Boxing and casinos – the perfect partnership?
Since the 70s, when the big boxing matches were shifted from New York to the desert of Las Vegas and to the beaches of Atlantic City, casinos and boxing enjoy an often close relationship. Las Vegas casinos are usually eager to hold big duels with you. Interesting encounters often attract up to 15,000 visitors, including many celebrities.

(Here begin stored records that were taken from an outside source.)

Lemma dict_comp_keys {V : Type} (f : string -> M (string * V))
  (g : string -> V) (l : list string) (self : SpacetimeAggregation) :
  NoDup l ->
  (forall k, In k l -> f k self = (Ok (k, g k), self)) ->
  dict_comp f l self = (Ok (map (fun k => (k, g k)) l), self).
Proof.
  intros Hnd Hf. unfold dict_comp.
  rewrite (@dict_comp_Ok _ _ f (fun k => k) g self l []).
  - reflexivity.
  - exact Hf.
  - simpl. now rewrite map_id.
Qed.

Lemma get_table_name_run (self : SpacetimeAggregation) (group : string) :
  _get_table_name group self = (Ok (table_name self group), self).
Proof. reflexivity. Qed.

Lemma get_drops_run (self : SpacetimeAggregation) :
  wf (group_intervals self) ->
  get_drops self
  = (Ok (map (fun group =>
                (group, "DROP TABLE IF EXISTS " ++ table_name self group
                          ++ ";"))
             (groups self)), self).
Proof.
  intros Hwf. unfold get_drops.
  rewrite (bind_Ok _ _ (a := groups self)) by reflexivity.
  apply dict_comp_keys; [exact Hwf|]. reflexivity.
Qed.

Lemma get_indexes_run (self : SpacetimeAggregation) :
  wf (group_intervals self) ->
  get_indexes self
  = (Ok (map (fun group =>
                (group, "CREATE INDEX ON " ++ table_name self group ++ " ("
                          ++ group ++ ", date);"))
             (groups self)), self).
Proof.
  intros Hwf. unfold get_indexes.
  rewrite (bind_Ok _ _ (a := groups self)) by reflexivity.
  apply dict_comp_keys; [exact Hwf|]. reflexivity.
Qed.
Lemma MIN_spec (xs : list Z) (m : Z) :
  MIN xs = Some m <-> In m xs /\ forall x, In x xs -> m <= x.
Proof.
  destruct xs as [|x xs]; simpl.
  - split; [discriminate | tauto].
  - assert (H : forall y, (fold_right Z.min y xs = y \/ In (fold_right Z.min y xs) xs)
                         /\ fold_right Z.min y xs <= y
                         /\ forall z, In z xs -> fold_right Z.min y xs <= z).
    { induction xs as [|z xs IH]; simpl; intros y.
      - split; [auto|]. split; [lia | tauto].
      - destruct (IH y) as (Hm & Hy & Hall). repeat split.
        + destruct (Z.min_spec z (fold_right Z.min y xs)) as [[_ ->]|[_ ->]];
            [right; now left | destruct Hm as [->|Hm]; auto].
        + lia.
        + intros w [->|Hw]; [lia|]. specialize (Hall w Hw). lia. }
    destruct (H x) as (Hm & Hx & Hall). split.
    + intros E. inversion E; subst. split; [destruct Hm; auto|].
      intros y [<-|Hy]; auto.
    + intros (Hin & Hle). f_equal.
      assert (m <= fold_right Z.min x xs)
        by (apply Hle; destruct Hm as [E|E]; [left; symmetry; exact E | right; exact E]).
      assert (fold_right Z.min x xs <= m) by (destruct Hin as [<-|Hin]; auto).
      lia.
Qed.
(** [\d] *)
Definition digit : ascii -> bool := between 48 57.
(** [[A-Z]] *)
Definition upper : ascii -> bool := between 65 90.
(** [\s] is [[\t\n\f\r ]] (no vertical tab) *)
Definition space (c : ascii) : bool :=
  eqByte 9 c || eqByte 10 c || eqByte 12 c || eqByte 13 c || eqByte 32 c.
(** [[,\s]] *)
Definition commaSpace (c : ascii) : bool := eqByte 44 c || space c.
(** [[/,\s]] *)
Definition slashCommaSpace (c : ascii) : bool := eqByte 47 c || commaSpace c.

(** The submatches: [c i] is the text of group [i] ([c 0] the whole
    match). *)
Definition captures := nat -> string.
Definition noCaptures : captures := fun _ => EmptyString.
Definition set (i : nat) (w : string) (c : captures) : captures :=
  fun j => if Nat.eqb i j then w else c j.

(** What is left to match after a prefix of the input was consumed. *)
Definition cont := string -> captures -> option captures.

Definition orElse (x y : option captures) : option captures :=
  match x with Some _ => x | None => y end.

Fixpoint star (p : ascii -> bool) (s : string) (c : captures) (k : cont)
  : option captures :=
  match s with
  | String a s' =>
      if p a then orElse (star p s' c k) (k s c) else k s c
  | EmptyString => k s c
  end.

(** The part of [s] in front of its suffix [s']. *)
Definition consumed (s s' : string) : string :=
  take (len s - len s') s.

(** Backtracking matcher: the alternatives are tried in the order of
    preference of Go's leftmost-first semantics, and the first one whose
    continuation succeeds is returned. *)
Fixpoint run (r : re) (s : string) (c : captures) (k : cont)
  : option captures :=
  match r with
  | Empty => k s c
  | Class p =>
      match s with
      | String a s' => if p a then k s' c else None
      | EmptyString => None
      end
  | Cat r1 r2 => run r1 s c (fun s' c' => run r2 s' c' k)
  | Opt r1 => orElse (run r1 s c k) (k s c)
  | Star p => star p s c k
  | Group i r1 => run r1 s c (fun s' c' => k s' (set i (consumed s s') c'))
  end.

(** The final continuation of a pattern that ends in [$]. *)
Definition atEnd (whole : string) : cont :=
  fun s c => if isEmpty s then Some (set 0 whole c) else None.

(** [regexp.FindStringSubmatch] for a pattern [^r$]: [None] is Go's
    nil. *)
Definition FindStringSubmatch (r : re) (s : string) : option captures :=
  run r s noCaptures (atEnd s).

(** [regexp.MatchString] for a pattern [^r$]. *)
Definition MatchString (r : re) (s : string) : bool :=
  match FindStringSubmatch r s with Some _ => true | None => false end.

(** The language of a pattern, with the captures a match leaves. *)
Fixpoint lang (r : re) (w : string) (c c' : captures) : Prop :=
  match r with
  | Empty => w = EmptyString /\ c' = c
  | Class p => exists a, w = String a EmptyString /\ p a = true /\ c' = c
  | Cat r1 r2 =>
      exists w1 w2 cm, w = w1 ++ w2 /\ lang r1 w1 c cm /\ lang r2 w2 cm c'
  | Opt r1 => (w = EmptyString /\ c' = c) \/ lang r1 w c c'
  | Star p => all p w = true /\ c' = c
  | Group i r1 => exists cm, lang r1 w c cm /\ c' = set i w cm
  end.

End Regexp.
Import Regexp.

(** ** Errors

    The code builds every error with [fmt.Errorf]; an error is what its
    message is made from.  One constructor stands for one format string,
    its arguments being the values formatted into it; [Error] below
    renders the message. *)

Inductive error : Type :=
  (* patent_number.go *)
  | ErrEmptyPatentNumber
  | ErrInvalidLength (length : nat) (input : string)
  | ErrUnrecognizedFormat (input : string)
  (* client.go *)
  | ErrInvalidPatentNumber (cause : error)
  | ErrSearchGrant (grantNumber : string) (cause : error)
  | ErrNoApplicationForGrant (grantNumber : string)
  | ErrNoApplicationNumberForGrant (grantNumber : string)
  | ErrSearchPublication (publicationNumber : string) (cause : error)
  | ErrNoApplicationForPublication (publicationNumber : string)
  | ErrNoApplicationNumberForPublication (publicationNumber : string)
  | ErrUnknownPatentNumberType
  (* xml.go *)
  | ErrParseGrant (cause : error)
  | ErrGrantRoot (actual : string)
  | ErrParseApplication (cause : error)
  | ErrApplicationRoot (actual : string)
  | ErrUnrecognizedDocument
  | ErrInvalidDocumentType (expectedType : Z)
  (* errors made outside this package *)
  | ErrExternal (message : string)        (** of [SearchPatents] *)
  | XMLSyntaxError (message : string)     (** [*xml.SyntaxError], [io.EOF] *)
  | XMLUnmarshalError (message : string). (** [xml.UnmarshalError] *)

Inductive result (A : Type) : Type :=
  | Ok (a : A)
  | Err (e : error).
Arguments Ok {A} a.
Arguments Err {A} e.

(** The verb d of [fmt], for printing. *)
Definition fmtNat (n : nat) : string := NilZero.string_of_uint (Nat.to_uint n).
Definition fmtInt (z : Z) : string := NilZero.string_of_int (Z.to_int z).
Lemma watch_uuid_ne (plat : Platform) (env : TickEnv) (failures : Ledger) (u v : Z) :
  v <> u -> watch_uuid plat env failures u !! v = failures !! v.
Proof.
  intros Hne. unfold watch_uuid.
  destruct plat.
  - destruct (_ && _); [destruct (te_active_wait env u)|]; cbn zeta;
      repeat (case_match; try rewrite !lookup_insert_ne by congruence);
      rewrite ?lookup_insert_ne by congruence; reflexivity.
  - destruct (te_pipe_exists env u); [reflexivity|]. by rewrite lookup_insert_ne.
Qed.

Lemma watch_uuid_posix_eq (env : TickEnv) (failures : Ledger) (u : Z) :
  watch_uuid Posix env failures u !! u =
  Some (if probe_failed env (failures !!! u) u then 2%nat else 1%nat).
Proof.
  unfold watch_uuid, probe_failed. cbn zeta.
  destruct (te_ping env u) as [c|];
    destruct (te_writable env u), (failures !!! u =? 0)%nat, (te_active_wait env u); simpl;
    try case_bool_decide; try destruct (Z.eqb_spec c EXT_SUCCESS); simplify_eq; simpl;
    rewrite ?lookup_total_insert, ?lookup_insert_eq; try reflexivity;
    (case_decide; [reflexivity|congruence]).
Qed.

Lemma watch_uuid_win32_eq (env : TickEnv) (failures : Ledger) (u : Z) :
  watch_uuid Win32 env failures u !! u =
  if te_pipe_exists env u then failures !! u else Some (failures !!! u + 1)%nat.
Proof.
  unfold watch_uuid. destruct (te_pipe_exists env u); [reflexivity|].
  by rewrite lookup_insert_eq.
Qed.

(** The entry written for [u] depends only on the entry read for [u]. *)
Lemma watch_uuid_local (plat : Platform) (env : TickEnv) (f1 f2 : Ledger) (u : Z) :
  f1 !! u = f2 !! u -> watch_uuid plat env f1 u !! u = watch_uuid plat env f2 u !! u.
Proof.
  intros H. destruct plat.
  - rewrite !watch_uuid_posix_eq, !lookup_total_alt, H. reflexivity.
  - rewrite !watch_uuid_win32_eq, !lookup_total_alt, H. reflexivity.
Qed.

Lemma watch_fold_in (plat : Platform) (env : TickEnv) (uuids : list Z)
    (failures : Ledger) (u : Z) :
  NoDup uuids -> u ∈ uuids ->
  fold_left (watch_uuid plat env) uuids failures !! u = watch_uuid plat env failures u !! u.
Proof.
  revert failures. induction uuids as [|x r IH]; intros failures Hnd Hin;
    [by apply not_elem_of_nil in Hin|].
  apply NoDup_cons in Hnd as [Hx Hnd]. simpl.
  destruct (decide (u = x)) as [->|Hne].
  - assert (Hout : forall f, x ∉ r -> fold_left (watch_uuid plat env) r f !! x = f !! x).
    { clear IH Hin Hx Hnd. induction r as [|y r' IHr]; intros f Hn; [reflexivity|].
      simpl. apply not_elem_of_cons in Hn as [Hy Hn]. rewrite IHr by done.
      apply watch_uuid_ne. congruence. }
    by apply Hout.
  - apply elem_of_cons in Hin as [->|Hin]; [done|].
    rewrite IH by done. apply watch_uuid_local. by apply watch_uuid_ne.
Qed.
(** * data-filling: the submission record lifecycle and its persistence contract

    A shallow embedding of the three builds of [App.jsx] found in the
    repository:

    - [Basic]  : [src/src/App.jsx], the plain remote build;
    - [Styled] : [src/unnamed/part_000], the remote build with the component
                 library, whose adapter wraps every request in [try]/[catch];
    - [Local]  : [src/unnamed/part_001], the build that persists into
                 [localStorage] under a key derived from the credentials.

    The browser is modelled as far as the code touches it: JavaScript strings
    are sequences of 16-bit code units, exceptions are explicit completions,
    [btoa], [encodeURIComponent], [JSON.stringify] and [JSON.parse] are
    executable functions, [localStorage] is a finite map with a quota, and the
    network is an oracle answering each request. *)

From Stdlib Require Import Ascii String NArith List Bool Lia.
From stdpp Require Import gmap strings list fin_maps.

Local Open Scope N_scope.

(** ** JavaScript values: strings of UTF-16 code units *)

Module JS.

(** A code unit is two octets; [hi] is zero exactly for the Latin-1 range. *)
Record char16 := Char16 { hi : ascii; lo : ascii }.

Global Instance char16_eq_dec : EqDecision char16.
Proof. solve_decision. Defined.

Global Instance char16_countable : Countable char16.
Proof.
  refine (inj_countable' (λ c, (hi c, lo c)) (λ p, Char16 p.1 p.2) _).
  by intros [].
Defined.

Abbreviation jsstring := (list char16).

Definition latin1 (a : ascii) : char16 := Char16 zero a.

(** A source-code literal, every character of which is ASCII. *)
Definition lit (s : string) : jsstring := latin1 <$> list_ascii_of_string s.

Definition code (c : char16) : N := N_of_ascii (hi c) * 256 + N_of_ascii (lo c).

Definition unit_of (n : N) : char16 :=
  Char16 (ascii_of_N (n / 256)) (ascii_of_N (n mod 256)).

Definition is_char (a : ascii) (c : char16) : bool := bool_decide (c = latin1 a).

Definition NUL : char16 := latin1 zero.

(** [!s] on a string: only the empty string is falsy. *)
Definition falsy (s : jsstring) : bool :=
  match s with [] => true | _ :: _ => false end.
(** A child in an explicit list of events exited with a non-zero status:
    the outcome is an exception and its stderr is among the events. *)
Ltac run_command_failing_child :=
  let Hin := fresh "Hin" in
  intros ? ? ? ? Hin ?; set_unfold in Hin;
  repeat match goal with
         | H : _ \/ _ |- _ => destruct H
         | H : Spawned _ _ _ _ = Spawned _ _ _ _ |- _ => injection H as -> -> -> ->
         | H : (_ =? 0)%Z = true |- _ => apply Z.eqb_eq in H
         end;
  try done; try lia;
  (split; [eexists; reflexivity | set_unfold; tauto]).

(** Every child in an explicit list of events exited with status zero:
    either the last child is the command's and its stdout is returned, or
    a child with another status is in the list. *)
Ltac run_command_all_zero :=
  let Hall := fresh "Hall" in
  intros Hall;
  repeat match goal with
         | H : (_ =? 0)%Z = true |- _ => apply Z.eqb_eq in H; subst
         end;
  first
    [ by (unfold last_child, command_args; simpl; eexists _, _, _; split; reflexivity)
    | exfalso;
      match goal with
      | H : (?c =? 0)%Z = false |- _ =>
          apply Z.eqb_neq in H; apply H; eapply Hall;
          solve [repeat first [apply list_elem_of_here | apply list_elem_of_further]]
      end ].

(** C3.  [run_command] on a non-empty command.  A child that exits with a
    non-zero status makes the call raise, and its stderr is logged, silent
    or not.  When every child exits with status zero, the last child is the
    command's own and the call returns: its stdout when [collect_out] is
    set, [None] otherwise. *)
Theorem run_command_fail_fast command sourcescripts run_location collect_out
    silent (w : world OS) r w' :
  truthy command = true ->
  run_command sys command sourcescripts run_location collect_out silent w
    = (r, w') ->
  exists evs,
    events w' = events w ++ evs /\
    (forall args code out err,
       Spawned args code out err ∈ evs -> code <> 0%Z ->
       (exists msg, r = Raise (Exception msg)) /\
       Log ("Error: " +:+ err) ∈ evs) /\
    ((forall args code out err, Spawned args code out err ∈ evs -> code = 0%Z) ->
     exists run_env out err,
       last_child evs =
         Some (Spawned (command_args command run_env run_location) 0 out err) /\
       r = Ok (if collect_out then Some out else None)).
Proof.
  intros Htruthy Hrun. unfold run_command in Hrun. rewrite Htruthy in Hrun.
  unfold resolve_run_env in Hrun.
  fold (command_args command) in Hrun.
  unfold set_environment in Hrun. fold (source_args sourcescripts) in Hrun.
  unfold_M.
  destruct (truthy sourcescripts), silent; simpl in Hrun;
    repeat match type of Hrun with
    | context [sys_run sys ?a ?o] =>
        let code := fresh "code" in let out := fresh "out" in
        let err := fresh "err" in let os' := fresh "os'" in
        destruct (sys_run sys a o) as [[[code out] err] os']; simpl in Hrun
    | context [(?c =? 0)%Z] =>
        let E := fresh "E" in destruct (c =? 0)%Z eqn:E; simpl in Hrun
    | context [if collect_out then _ else _] => destruct collect_out; simpl in Hrun
    end;
    injection Hrun as <- <-; simpl; rewrite <- ?app_assoc; simpl;
    (eexists; split; [reflexivity|]).
  all: split; [run_command_failing_child | run_command_all_zero].
Qed.

(** With a non-empty command, [run_command_readable] raises only when
    sourcing fails, before any child is streamed; once the command's child
    is started the call returns normally: the exit status of that child is
    never looked at. *)
Lemma run_command_readable_outcome command sourcescript run_location
    (w : world OS) r w' :
  truthy command = true ->
  run_command_readable sys command sourcescript run_location w = (r, w') ->
  exists evs,
    events w' = events w ++ evs /\
    ((r = Ok tt /\ exists args p, Streamed args p ∈ evs) \/
     (r = Raise (Exception "source failed") /\
      forall args p, Streamed args p ∉ evs)).
Proof.
  intros Htruthy Hrun. unfold run_command_readable in Hrun.
  rewrite Htruthy in Hrun. unfold resolve_run_env in Hrun.
  destruct (truthy sourcescript).
  - unfold mbind, M_bind, bind, mret, M_ret, ret in Hrun.
    destruct (set_environment_outcome sourcescript false w)
      as (code & out & err & os1 & pre & _ & Hpre & Hset).
    rewrite Hset in Hrun. clear Hset.
    destruct (code =? 0)%Z.
    + unfold console_log, emit in Hrun. simpl in Hrun.
      match type of Hrun with
      | popen_and_read sys ?a ?w1 = _ =>
          destruct (popen_and_read_returns a w1) as (logs & Hp & _)
      end.
      rewrite Hp in Hrun. injection Hrun as <- <-. simpl.
      rewrite <- !app_assoc. eexists. split; [reflexivity|]. left.
      split; [done|]. eexists _, _.
      rewrite !elem_of_app. right. right. right. apply list_elem_of_here.
    + injection Hrun as <- <-. simpl. eexists. split; [reflexivity|]. right.
      split; [done|]. intros args p Hin.
      rewrite elem_of_app in Hin. destruct Hin as [Hin|Hin].
      * rewrite Forall_forall in Hpre. by apply Hpre in Hin.
      * repeat (apply elem_of_cons in Hin as [Hin|Hin]; [discriminate|]).
        by apply elem_of_nil in Hin.
  - unfold mbind, M_bind, bind, mret, M_ret, ret, console_log, emit in Hrun.
    simpl in Hrun.
    match type of Hrun with
    | popen_and_read sys ?a ?w1 = _ =>
        destruct (popen_and_read_returns a w1) as (logs & Hp & _)
    end.
    rewrite Hp in Hrun. injection Hrun as <- <-. simpl.
    rewrite <- !app_assoc. eexists. split; [reflexivity|]. left.
    split; [done|]. eexists _, _.
    rewrite !elem_of_app. right. apply list_elem_of_here.
Qed.

(** Without a source script, [run_command_readable] logs the command,
    starts the child, reads it to its end and returns. *)
Lemma run_command_readable_no_source command sourcescript (w : world OS) :
  truthy command = true ->
  truthy sourcescript = false ->
  exists logs,
    run_command_readable sys command sourcescript None w =
      (Ok tt,
       {| events := events w ++
            Log ("Running " +:+ repr_list (as_list command)) ::
            Streamed (command_args command None None)
                     (sys_stream sys (command_args command None None) (os w)).1 ::
            logs;
          os := (sys_stream sys (command_args command None None) (os w)).2 |}) /\
    Forall (fun e => is_child e = false) logs.
Proof.
  intros Hcommand Hsource. unfold run_command_readable, resolve_run_env.
  rewrite Hcommand, Hsource.
  unfold mbind, M_bind, bind, mret, M_ret, ret, console_log, emit.
  fold (command_args command None None).
  match goal with
  | |- context [popen_and_read sys ?a ?w1] =>
      destruct (popen_and_read_returns a w1) as (logs & -> & Hlogs)
  end.
  exists logs. cbn [events os]. by rewrite <- app_assoc.
Qed.

(** C10.  An empty command, the empty list or the empty text, makes both
    modes of the runner raise; nothing is logged and no child is started,
    the world is as it was. *)
Theorem empty_command_raises command sourcescripts run_location collect_out
    silent (w : world OS) :
  truthy command = false ->
  run_command sys command sourcescripts run_location collect_out silent w =
    (Raise (Exception "No command provided."), w) /\
  run_command_readable sys command sourcescripts run_location w =
    (Raise (Exception "No command provided."), w).
Proof.
  intros H. split.
  - by apply run_command_empty.
  - by apply run_command_readable_empty.
Qed.

End Runner.

(** A child that writes one line to stderr and terminates. *)
Definition failing_child (code : Z) : process :=
  {| running_rounds := [[(Stderr, "No such file" +:+ String LF EmptyString)]];
     last_round := [(Stdout, EmptyString); (Stderr, EmptyString)];
     returncode := code |}.

(** [run_command] with [silent] set and a child that exits with status 3:
    stderr and the failure are logged and the call raises. *)
Example run_command_failure :
  run_command (uniform_system 3 "out" "err" (failing_child 0))
    (StrList ["ls"; "-l"]) (StrList []) (Some "/tmp") true true idle =
  (Raise (Exception "['ls', '-l'] failed"),
   {| events :=
        [Spawned {| pa_cmd := Shell "ls -l"; pa_env := None; pa_cwd := Some "/tmp" |}
                 3 "out" "err";
         Log "Error: err"; Rule EmptyString;
         Log "Error when running ['ls', '-l'].";
         Log "Command returned non-zero exit status 3."];
      os := tt |}).
Proof. vm_compute. reflexivity. Qed.

(** [run_command] with [collect_out] set and a child that exits with status
    0: stdout is returned. *)
Example run_command_success :
  (run_command (uniform_system 0 "out" "err" (failing_child 0))
     (Str "ls") (StrList []) None true true idle).1 = Ok (Some "out").
Proof. vm_compute. reflexivity. Qed.

(** C1 fails on the code.  The child of [run_command_readable] terminates
    with exit status 1 and the call returns normally: nothing after the loop
    reads the status.  ([run_command_readable_outcome] shows the same for
    every machine, command and exit status.) *)
Theorem run_command_readable_ignores_exit_status :
  run_command_readable (uniform_system 0 EmptyString EmptyString (failing_child 1))
    (StrList ["false"]) (StrList []) None idle =
  (Ok tt,
   {| events :=
        [Log "Running ['false']";
         Streamed {| pa_cmd := Shell "false"; pa_env := None; pa_cwd := None |}
                  (failing_child 1);
         Log "No such file"; Log EmptyString; Log EmptyString];
      os := tt |}).
Proof. vm_compute. reflexivity. Qed.

Lemma empty_command_raises_witness :
  run_command (uniform_system 0 "out" "err" (failing_child 0))
    (StrList []) (StrList []) None true false idle =
    (Raise (Exception "No command provided."), idle) /\
  run_command_readable (uniform_system 0 "out" "err" (failing_child 0))
    (StrList []) (StrList []) None idle =
    (Raise (Exception "No command provided."), idle).
Proof.
  apply (empty_command_raises (uniform_system 0 "out" "err" (failing_child 0))
           (StrList []) (StrList []) None true false idle).
  reflexivity.
Defined.

Lemma run_command_fail_fast_witness :
  exists msg,
    (run_command (uniform_system 3 "out" "err" (failing_child 0))
       (StrList ["ls"; "-l"]) (StrList []) None true true idle).1 =
    Raise (Exception msg).
Proof.
  destruct (run_command_fail_fast (uniform_system 3 "out" "err" (failing_child 0))
              (StrList ["ls"; "-l"]) (StrList []) None true true idle _ _
              eq_refl eq_refl) as (evs & Hevs & Hfail & _).
  simpl in Hevs. subst evs.
  destruct (Hfail _ 3%Z _ _ (list_elem_of_here _ _)) as [Hmsg _]; [lia|].
  exact Hmsg.
Defined.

Michael French is managing director of the brand new Solaire casino resort in Pasay City, a suburb of Manila, Philippines. It is the first of four casinos to open its doors in the so-called Entertainment City. Run by Bloombery Resorts Corporation, the casino went live in March this year.
The other three will follow in the next few years. The Belle Grande Melco Crown is due to open its doors in 2014. Tiger Resorts, owned by Japanese casino magnate Kazuo Okada, is set to follow in 2015 and Resorts World Bayshore by Alliance Global Group Inc. and Genting Hong Kong Ltd. either 2016 or 2017. Analysts estimate that the revenue generated by gambling after completion would be roughly equivalent to that of Singapore.
The enthusiasm and excitement that brings a boxing event in a casino, are not unknown to him. French was a manager at Caesars Palace, Las Vegas, from 1995 to 1998, at a time when the casino was both the title fight between Lennox Lewis and Andrew Golota and the now-classic battle between Evander Holyfield and Riddick Bowe.
French hopes to apply the findings to the Solaire Casino. According to his experience, the visitor profiles of boxing enthusiasts and table game fans coincide. Both areas are dominated by men who are particularly risk-averse. In addition, a fight with well-known boxers also attracts celebrities and in Las Vegas he has experienced how the whole city cheered.
So when ABS-CBN, the leading television broadcaster in the Philippines, started looking for Colombian challenger Jorle Estrada after the venue for the next fight of the WBO flyweight champion, Merlito Sabillo of the Philippines, Michael French seized the opportunity and succeeded in offering the Solaire as a venue. The event on July 13 attracted, as desired, not only about 1500 spectators, but also many of the local celebrities.
French also considered the Ultimate Fighting World Cup as a potential event. To arouse local interest, it was necessary, however, that a Filipino fought. In his opinion, a boxing event of global importance could be held only in cooperation with another venue, because the event room of the Solaire casino was too small. A special coup would be to hold a duel with Manny Pacquiao, the world-famous Filipino boxer. The world’s second-best paid boxer has not fought in their own country since 2006, but the more casinos in Asia fill with high-rollers, the more attractive they become as a venue.
So while the Solaire has to settle for a live broadcast of Pacquiao’s fight against Brandon Rios of Macao on November 23, French welcomes that soon the rival casinos in Entertainment City will open. Everyone involved would benefit from the increased interest in this location.
Thus, the guests have more choices, which attracts a larger audience. Entertainment City is an integral part of the Philippines tourism plan. The aim is to compete with long-term destinations such as Singapore and Macao and increasingly attract international guests and gambling tourists. Las Vegas and Macao have done it – can Entertainment City follow suit?